Ninth century BCE: important trade center (exchange with Chios)
In the Archaic Age (c.800-500 BCE) active as metropolis, "mother city", in the colonization of Italy (e.g., Cumae) and the Chalcidice in the north; exchanging wine for metal with the Etruscans in the eight century BCE. According to the Athenian historian Thucydides, the first Greeks to settle on Sicily were from Chalcis.note[Thucydides, History of the Peloponnesian War, 6.3.]

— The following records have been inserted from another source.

(* ===== verification/OpenThms.v ===== *)
(** [do_open]: the lowest free descriptor, a new file on the vnode of the path,
    and nothing left behind when it fails. *)
From S2P Require Import Prelude.
From S2P Require Import Platform.
From S2P Require Import Vfs.
From S2P Require Import VfsThms.
From S2P Require Import Namev.
Open Scope Z_scope.

Section Open.
Context {FS : Type} `{P : Platform} {HP : PlatformOk P} {K : VfsConst} {V : VfsOps (FS:=FS)} {HV : VfsLaws}.
Implicit Types (s : vfs FS).

(** The descriptor [fd] is the lowest one that is free. *)
Definition lowest_free s (fd : Z) : Prop :=
  0 <= fd /\ p_files s !! Z.to_nat fd = Some NULLP /\
  forall j g, (j < Z.to_nat fd)%nat -> p_files s !! j = Some g -> g <> NULLP.

Lemma get_empty_fd_eq s fd : lowest_free s fd -> get_empty_fd s = Ok fd s.
Proof.
  intros (H0 & Hp & Hlt). unfold get_empty_fd. rewrite get_bind.
  pose proof (first_empty_spec 0 (p_files s)) as H. destruct (first_empty 0 (p_files s)) as [fd'|].
  - destruct H as (i & -> & Hi & Hi'). rewrite Z.add_0_l. assert (i = Z.to_nat fd) as ->; [|by rewrite Z2Nat.id].
    destruct (lt_eq_lt_dec i (Z.to_nat fd)) as [[Hc|Hc]|Hc]; [|done|]; exfalso.
    + by apply (Hlt i NULLP).
    + by apply (Hi' _ NULLP Hc).
  - exfalso. by apply (H (Z.to_nat fd) NULLP).
Qed.

(** A state whose file tables have changed. *)
Definition with_files (F : gmap Z file) (l : list Z) s : vfs FS := set_p_files l (set_files (fun _ => F) s).

Lemma resolvable_with F l s path base : resolvable s path base -> resolvable (with_files F l s) path base.
Proof. by intros [??? ? ?]; split. Qed.
Lemma walk_with F l s d comps : walk (with_files F l s) d comps = walk s d comps.
Proof.
  revert d. induction comps as [|[|b c] comps IH]; intros d; cbn; [done|apply IH|].
  destruct (dirent _ d (b :: c)); [done|]. destruct (vnodes s !! _); [|done]. destruct (S_ISDIR _); [apply IH|done].
Qed.
Lemma with_files_same s : with_files (files s) (p_files s) s = s.
Proof. by destruct s. Qed.

(** Access to a directory that needs writing. *)
Definition wants_write (oflags : Z) : bool := (Z.land oflags 3 =? O_WRONLY) || (Z.land oflags 3 =? O_RDWR).

(** The start of [do_open]: a new file of the mode asked for at the descriptor. *)
Lemma open_start {B} s fd oflags (k : Z -> Z -> M (vfs FS) B) :
  lowest_free s fd -> exists f, f <> NULLP /\ files s !! f = None /\
  (fd ← get_empty_fd; file ← fget (-1); set_p_file fd file;; upd_file file (set_f_mode (mode_of oflags));; k fd file) s =
  k fd f (with_files (<[f := File (mode_of oflags) 0 1 NULLP]> (files s)) (<[Z.to_nat fd := f]> (p_files s)) s).
Proof.
  intros Hl. pose proof Hl as (H0 & Hp & _). destruct (fget_new s) as (f & Hf & Hn & E). exists f. split_and!; [done|done|].
  rewrite (bind_ok _ _ _ _ _ (get_empty_fd_eq s fd Hl)), (bind_ok _ _ _ _ _ E).
  rewrite (bind_ok _ _ _ _ _ (set_p_file_eq (set_files _ s) fd NULLP f H0 Hp)).
  rewrite (bind_ok _ _ _ _ _ (upd_file_eq f (File 0 0 1 NULLP) _ _ (lookup_insert_eq _ _ _))).
  f_equal. unfold with_files, set_p_files, set_files. cbn. by rewrite insert_insert_eq.
Qed.

(** The end of a call that failed. *)
Lemma open_undo s fd f x (r : Z) :
  0 <= fd -> p_files s !! Z.to_nat fd = Some NULLP -> files s !! f = None ->
  f_refcount x = 1 -> (f_vnode x <> NULLP -> exists y, vnodes s !! f_vnode x = Some y /\ 0 <= vn_refcount y) ->
  (fput f;; set_p_file fd NULLP;; mret r)
    (with_files (<[f := x]> (files s)) (<[Z.to_nat fd := f]> (p_files s))
      (if c_true (f_vnode x) then vn_add 1 (f_vnode x) s else s)) = Ok r s.
Proof.
  intros H0 Hp Hf Hx Hv.
  assert (delete f (<[f := x]> (files s)) = files s) as Ed by (by apply delete_insert_id).
  assert (<[Z.to_nat fd := NULLP]> (<[Z.to_nat fd := f]> (p_files s)) = p_files s) as Ep
    by (by rewrite list_insert_insert_eq, list_insert_id).
  assert (forall f', <[Z.to_nat fd := f']> (p_files s) !! Z.to_nat fd = Some f') as El
    by (intros; apply list_lookup_insert_eq; by eapply lookup_lt_Some).
  assert (file_gone f x (with_files (<[f := x]> (files s)) (<[Z.to_nat fd := f]> (p_files s))
    (if c_true (f_vnode x) then vn_add 1 (f_vnode x) s else s)) =
    with_files (files s) (<[Z.to_nat fd := f]> (p_files s)) s) as Eg.
  { unfold file_gone. destruct (c_true (f_vnode x)).
    - trans (with_files (files s) (<[Z.to_nat fd := f]> (p_files s)) (vn_add (-1) (f_vnode x) (vn_add 1 (f_vnode x) s)));
        [|by rewrite vn_add_add, vn_add_0].
      unfold with_files, set_p_files, set_files. cbn. by rewrite Ed.
    - unfold with_files, set_p_files, set_files. cbn. by rewrite Ed. }
  assert (file_vnode_ok (with_files (<[f := x]> (files s)) (<[Z.to_nat fd := f]> (p_files s))
    (if c_true (f_vnode x) then vn_add 1 (f_vnode x) s else s)) x) as Hok.
  { unfold file_vnode_ok. destruct (decide (f_vnode x = NULLP)) as [|Hn]; [by left|right].
    destruct (Hv Hn) as (y & Hy & Hr). rewrite (proj2 (c_true_spec _) Hn). cbn. rewrite lookup_alter_eq, Hy.
    eexists. split; [done|]. cbn. lia. }
  set (s1 := with_files _ _ _) in Hok, Eg |- *.
  rewrite (bind_ok _ _ _ _ _ (fput_last s1 f x ltac:(destruct (c_true (f_vnode x)); apply lookup_insert_eq) Hx Hok)), Eg.
  rewrite (bind_ok _ _ _ _ _ (set_p_file_eq (with_files _ _ s) fd f NULLP H0 (El f))).
  unfold with_files, set_p_files, set_files. cbn. rewrite Ep. by destruct s.
Qed.

Lemma open_cases s tail filename oflags fd :
  resolvable s filename NULLP -> 0 ∉ filename -> Z.land oflags O_CREAT = 0 ->
  c_true (Z.land oflags O_WRONLY) && c_true (Z.land oflags O_RDWR) = false ->
  Z.of_nat (length filename) <= NAME_LEN -> lowest_free s fd ->
  exists init last f, pieces_of (rel filename) (init ++ [last]) /\ f <> NULLP /\ files s !! f = None /\
    match path_target s (start s filename NULLP) init last with
    | inl e => do_open tail filename oflags s = Ok e s
    | inr v => last = [] \/ last_only filename last -> forall y, vnodes s !! v = Some y ->
        do_open tail filename oflags s =
          if S_ISDIR (vn_mode y) && wants_write oflags then Ok (- EISDIR) s
          else Ok fd (with_files (<[f := File (mode_of oflags) 0 1 v]> (files s))
                        (<[Z.to_nat fd := f]> (p_files s)) (vn_add 1 v s))
    end.
Proof.
  intros Hr H0 Hc Hw Hlen Hl. pose proof Hl as (Hfd & Hp & _).
  unfold do_open. rewrite Hw. rewrite (proj2 (Z.ltb_ge _ _) Hlen).
  edestruct (open_start (B := Z) s fd oflags) as (f & Hf & Hn & E); [done|].
  rewrite E. clear E.
  set (F := <[f := _]> (files s)). set (L := <[Z.to_nat fd := f]> (p_files s)).
  destruct (open_namev_eq (with_files F L s) tail filename oflags NULLP (resolvable_with F L s _ _ Hr) H0 Hc)
    as (init & last & Hpc & H).
  exists init, last, f. split_and!; [done..|]. unfold path_target in H |- *. rewrite walk_with in H.
  change (start (with_files F L s)) with (start s) in H. change (fs_state (with_files F L s)) with (fs_state s) in H.
  change (vnodes (with_files F L s)) with (vnodes s) in H.
  destruct (match walk s (start s filename NULLP) init with inl e => _ | inr d => _ end) as [e|v].
  - destruct H as [He H]. rewrite (bind_ok _ _ _ _ _ H). cbn [fst]. rewrite (proj2 (c_true_spec e) ltac:(lia)).
    by apply (open_undo s fd f (File (mode_of oflags) 0 1 NULLP)).
  - destruct H as (Hv & _ & H). intros Hlo y Hy. rewrite (bind_ok _ _ _ _ _ (H Hlo)). cbn [fst snd].
    change (c_true 0) with false. cbn match.
    assert (vn_add 1 v (with_files F L s) = with_files F L (vn_add 1 v s)) as -> by done.
    rewrite (bind_ok _ _ _ _ _ (upd_file_eq f (File (mode_of oflags) 0 1 NULLP) _ _ (lookup_insert_eq _ _ _))).
    set (x := set_f_vnode v _).
    assert (set_files (insert f x) (with_files F L (vn_add 1 v s)) =
      with_files (<[f := x]> (files s)) L (vn_add 1 v s)) as ->
      by (unfold F, with_files, set_p_files, set_files; cbn; by rewrite insert_insert_eq).
    destruct (vn_add_at 1 v s v y Hy) as (y' & Hy' & Em & _).
    rewrite (vnode_at_bind (FS := FS) v y'), Em by done. fold (wants_write oflags). destruct (S_ISDIR (vn_mode y) && wants_write oflags).
    + pose proof (open_undo s fd f x (- EISDIR) Hfd Hp Hn eq_refl) as U.
      change (f_vnode x) with v in U. rewrite (proj2 (c_true_spec v) Hv) in U. apply U.
      intros _. exists y. split; [done|]. pose proof (rs_tree _ _ _ Hr) as (_ & _ & T3). by apply (T3 v).
    + rewrite (bind_ok _ _ _ _ _ (upd_file_eq f x _ _ (lookup_insert_eq _ _ _))).
      rewrite (bind_ok _ _ _ _ _ (upd_file_eq f (set_f_refcount 1 x) _ _ (lookup_insert_eq _ _ _))).
      unfold with_files, set_p_files, set_files. cbn. by rewrite !insert_insert_eq.
Qed.
End Open.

Firts half of the sixth century: Lelantine War between Eretria and Chalcis in which other Greek cities were involved as well (Eretria and Miletus versus Chalcis and Samos); Eretria loses control of several islands in the Aegean Sea
506 BCE: Athenian intervention in Chalcis, which is garrisoned
499 BCE: Eretria and Athens intervene in the Ionian Revolt and sack Sardes, western capital of the Achaemenid Empire
490 BCE: While there is a conflict between Carystus and Eretria, the Persians retaliate for the Greek intervention in Sardes; Eretria is sacked, Carystus becomes pro-Persian, the Athenians defeat the Persian forces at Marathon
The island gradually becomes part of the Athenian realm
446 BCE: Anti-Athenian revolt; suppressed by Pericles; another Athenian colony at Histiaea
410 BCE: During the& Decelean War, Euboea becomes independent; creation of the Euboean League, which is not well-understood, but may have survived into Roman times
In Dio Chrysostom's Oration 7 ("the Euboean"), the oprator concludes (after a novel-like description of a shipwreck on Euboea and Dio's encounter with a poor hunter) that the poor can live a good life
Artemisium, Statue of Zeus
Eretria, Gymnasium, Statue of Cleonicus
Chalcis-Vromousa, Head of a woman (Roman copy of a Greek original)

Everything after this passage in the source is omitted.